The AIM Network

If we are to save the planet we need our journalism to get better

In 1989, Prime Minister Bob Hawke described a “growing consensus amongst scientists” showing there was a strong chance that major climate change was on its way, that this change was linked to human activity, and this could have “major ramifications for human survival” if nothing was done.

The next year, Hawke announced his government wanted the country to cut greenhouse gas emissions by 20% by the year 2005.

State governments had response strategies in place. Politicians were largely on board. So was the media. The public understood the science and the huge risks of not acting.

So what happened?

When Paul Keating became leader in 1991, momentum stalled.  He wasn’t really interested in the risks of global warming, suggesting that you couldn’t protect the environment and support the economy at the same time.

Gradually, corporate interest replaced public interest.  Industry groups, free market advocates and climate contrarians got to work to reframe the issue from the science to the economics.

Opponents helped reposition environment groups as being anti-jobs and against the national interest.  Climate science deniers were promoted by “free market” thinktanks to push uncertainty instead of risk.  Groups supported by fossil fuel companies provided the “ingredients for cooking up confusion”.

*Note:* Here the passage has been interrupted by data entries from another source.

(** The [required] list of a schema; empty when the keyword is absent. *)
Definition json_required (schema : json) : list string :=
  from_option strings_of [] (keyword schema "required").

(** The names a schema declares under [properties]. *)
Definition json_properties (schema : json) : list string :=
  (from_option members_of [] (keyword schema "properties")).*1.

(** ** Validation against a JSON Schema

    The module only declares the schemas; documents are checked against
    them by a JSON Schema validator.  [validate] follows the JSON Schema
    rules for the keywords the three schemas use, and for [required]:
    - [type] constrains the kind of the instance;
    - [required] lists keys an object instance must have;
    - [properties] gives the schema for the value under a named key, and
      [additionalProperties] the schema for values under all other keys;
      a key that neither covers is unconstrained;
    - [items] gives the schema for every item of an array instance.
    A keyword that does not apply to the kind of the instance is ignored.
    A schema that is neither an object nor a boolean accepts nothing. *)

Definition has_type (t : string) (inst : json) : bool :=
  match inst with
  | JNull => bool_decide (t = "null")
  | JBool _ => bool_decide (t = "boolean")
  | JNum _ => bool_decide (t = "integer") || bool_decide (t = "number")
  | JStr _ => bool_decide (t = "string")
  | JArr _ => bool_decide (t = "array")
  | JObj _ => bool_decide (t = "object")
  end.

Definition type_ok (schema inst : json) : bool :=
  match keyword schema "type" with
  | Some (JStr t) => has_type t inst
  | Some (JArr ts) => existsb (λ t, has_type t inst) (strings_of (JArr ts))
  | Some _ => false
  | None => true
  end.

Definition required_ok (schema : json) (members : list (string * json)) : bool :=
  forallb (λ k, bool_decide (k ∈ members.*1)) (json_required schema).

(** The schema that applies to the value under key [k] of an object. *)
Definition member_schema (schema : json) (k : string) : option json :=
  match obj_get (from_option members_of [] (keyword schema "properties")) k with
  | Some sub => Some sub
  | None => keyword schema "additionalProperties"
  end.

Fixpoint validate (schema inst : json) {struct inst} : bool :=
  match schema with
  | JBool b => b
  | JObj _ =>
      type_ok schema inst &&
      match inst with
      | JObj members =>
          required_ok schema members &&
          forallb (λ kv,
            match kv with
            | (k, v) =>
                match member_schema schema k with
                | Some sub => validate sub v
                | None => true
                end
            end) members
      | JArr items =>
          match keyword schema "items" with
          | Some sub => forallb (validate sub) items
          | None => true
          end
      | _ => true
      end
  | _ => false
  end.

(** ** Schemas and the declarations that mirror them

    The required list of a columnar schema is the names of its
    non-nullable fields; that of a JSON Schema is its [required] keyword. *)

Inductive schema_ref :=
  | Columnar (fields : list pa.Field)
  | Json (schema : json).

Definition required_list (s : schema_ref) : list string :=
  match s with
  | Columnar fs => pa.name <$> filter (λ f, pa.nullable f = false) fs
  | Json j => json_required j
  end.

Definition schema_names (s : schema_ref) : list string :=
  match s with
  | Columnar fs => pa.name <$> fs
  | Json j => json_properties j
  end.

Cutting greenhouse gas emissions would be expensive. Australia’s efforts to cut emissions would be tiny in a global context. The country’s economy would be damaged by action on emissions. Action would only hurt Australia’s export industries. Working to lower demand for energy would negatively impact people’s lifestyles.  Scientists are exaggerating the risk just to get funding.  Human activity isn’t causing global warming.  The climate has always changed.

What really changed was the story that was told to the citizens by both politicians and the media, working in tandem to set the agenda on what we should understand and believe.  Somehow, we were persuaded by vested interests to doubt what we already knew.

Thirty years later, instead of heeding the warning given us by the experts, we are listening to Tony Abbott, Craig Kelly and Malcolm Roberts about climate change.  We are listening to Ray Hadley and Andrew Bolt.  We are listening to the Minerals Council and the IPA.  We are listening to the fossil fuel industry as they try to squeeze the last cent of profit that they can from a ravaged planet.  We are listening to Donald Trump for pity’s sake.

We are told that it is too expensive to take action even as Moody’s Analytics tells us that the combined economic hit from Hurricanes Harvey, Irma and Maria could end up being $200bn or more.  Even as we spend $400 billion on weapons of war.

In fact, as extreme weather events increase in ferocity around the world, the phrases global warming and climate change are rarely mentioned in media coverage.

We have wasted so much time.  If we are to fend off the worst possible outcomes of climate change, if we are to bequeath our children a liveable planet, we need to shift as quickly as possible to a cleaner energy system.

We could expect more Australians to get on board with that solution if they more fully understood the problem – and that’s where the critical role of the media comes in. We need our journalists to step up to the plate, to highlight the increasing damage being caused to a warming planet, to press the urgency of taking action, and to remind us of what we once knew.